The package supports various export formats for working with Object Types. These divide in two main purposes:

  • Exporting the schema definitions: this is done using the methods model_to_<format>().
  • Exporting the data model: this is done using the methods to_<format()>.

For example:

# Convert data model to dictionary
step_dict = step.to_dict()
# Convert schema to dictionary
step_schema_dict = step.model_to_dict()
print(step_dict)  # print: {'name': 'SEM measurement', 'finished_flag': True}
print(step_schema_dict)  # print: {'properties': [{...}, {...}, {...}, {...}, {...}, {...}, {...}, {...}, {...}, {...}, {...}, {...}, {...}, {...}], 'defs': {'code': 'EXPERIMENTAL_STEP', 'description': 'Experimental Step (generic)//Experimenteller Schritt (allgemein)', 'iri': None, 'id': 'ExperimentalStep', 'row_location': None, 'validation_script': None, 'generated_code_prefix': 'EXP', 'auto_generate_codes': True}}

# Convert to JSON
step_json = step.to_json()
step_schema_json = step.model_to_json()

The possible export formats can be found in the API Reference documentation page.

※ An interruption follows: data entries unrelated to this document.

Lemma vless_authenticates_listed_users_witness :
  match prepared with
  | (w1, Ok (p, VLESSInbound 0 false (Some s))) =>
      let '(w2, ctx, sid) := NewSession 0 5 [] (publish p w1).1 in
      ∃ i u tok, listed !! i = Some u ∧ canonical_uuid (vu_UUID u) = "id-b" ∧
        open_bound (vless_authenticate s "id-b" "xtls-rprx-vision" false ctx w2).1 sid 0 tok
  | _ => False
  end.
Proof.
  assert (match prepared with (_, Ok (_, VLESSInbound 0 false (Some _))) => true | _ => false end = true) as Hshape
    by (vm_compute; reflexivity).
  destruct prepared as [w1 [[p [| [|t] [|] [s|]| |]]|]] eqn:Hp; try discriminate Hshape.
  pose proof (vless_authenticates_listed_users 0 false listed None w0 w1 p s (mkTable 0 ∅) [] 5 [] w0_inv eq_refl) as Ht.
  specialize (Ht ltac:(apply (bool_decide_unpack _); vm_compute; exact I) Hp). cbn [t_manager] in Ht.
  destruct (NewSession 0 5 [] (publish p w1).1) as [[w2 ctx] sid].
  specialize (Ht "id-b" "xtls-rprx-vision" false).
  destruct (vless_authenticate s "id-b" "xtls-rprx-vision" false ctx w2) as [w3 [ident|e]].
  - destruct Ht as (i & u & tok & Hi & Hu & _ & _ & _ & Ho). by exists i, u, tok.
  - destruct Ht as [_ Ht]. destruct (Ht (mkVLESSUser "b" "id-b" "xtls-rprx-vision")) as [?|[_ ?]];
      [by right; left|done..].
Defined.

Working with real raw data

In order to work with raw data, you will need to create a script (also called parser) to read the i/o files metainformation, and map such information to the corresponding Object Types classes and properties. You can find more information in How-to: Create new parsers

Using the Command Line Interface

The package provides a CLI for common operations:

# Export current masterdata to Excel
bam_masterdata export_to_excel --export-dir=example_export_excel

# Fill masterdata from OpenBIS
bam_masterdata fill_masterdata

A comprehensive explanation of all options can be found in the terminal when adding the --help flag at the end of the command. For example:

bam_masterdata export_to_json --help
will produce:
Usage: bam_masterdata export_to_json [OPTIONS]

  Export entities to JSON files to the `./artifacts/` folder.

Options:
  --force-delete BOOLEAN  (Optional) If set to `True`, it will delete the
                          current `./artifacts/` folder and create a new one.
                          Default is `False`.
  --python-path TEXT      (Optional) The path to the individual Python module
                          or the directory containing the Python modules to
                          process the datamodel. Default is the `/datamodel/`
                          directory.
  --export-dir TEXT       The directory where the JSON files will be exported.
                          Default is `./artifacts`.
  --single-json BOOLEAN   Whether the export to JSON is done to a single JSON
                          file. Default is False.
  --help                  Show this message and exit.

Next Steps

Now that you've completed this tutorial, you can:

  1. Explore the How-to Guides: Learn specific tasks and workflows when using bam-masterdata.
  2. Read the Explanations: Understand the concepts behind the system.
  3. Browse the API Reference: Dive deep into specific classes and methods.

Development Setup

If you want to contribute or modify the package:

git clone https://github.com/BAMresearch/bam-masterdata.git
cd bam-masterdata
python3 -m venv .venv
source .venv/bin/activate
./scripts/install_python_dependencies.sh

Read the README.md for more details.